== Work task ==
A single number is the whole answer: the tally of lines in the data below that include the word "intros".

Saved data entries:

○ ○ ○ ○ ○

Lemma path_remove_lookup p c q :
  path_to_token (fst (remove p c)) !! q = if decide (q = p) then None else path_to_token c !! q.
Proof.
  unfold remove. destruct (path_to_token c !! p) as [t|] eqn:E; cbn.
  - case_decide; [subst; apply lookup_delete_eq|by rewrite lookup_delete_ne].
  - case_decide; [by subst|done].
Qed.

Lemma remove_all_spec ps c :
  mirrored c ->
  mirrored (foldl remove_one c ps) /\
  forall q, path_to_token (foldl remove_one c ps) !! q =
    if decide (q ∈ ps) then None else path_to_token c !! q.
Proof.
  revert c. induction ps as [|p ps IH]; intros c Hm; cbn [foldl].
  - split; [done|]. intros q. by rewrite decide_False by apply not_elem_of_nil.
  - destruct (IH (remove_one c p) (mirrored_remove p c Hm)) as [H1 H2]. split; [done|].
    intros q. rewrite H2. unfold remove_one. rewrite path_remove_lookup.
    destruct (decide (q ∈ ps)) as [Hq|Hq].
    + by rewrite decide_True by (apply list_elem_of_further, Hq).
    + destruct (decide (q = p)) as [->|]; [by rewrite decide_True by apply list_elem_of_here|].
      rewrite decide_False; [done|]. by apply not_elem_of_cons.
Qed.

○ ○ ○ ○ ○

== Written response ==
3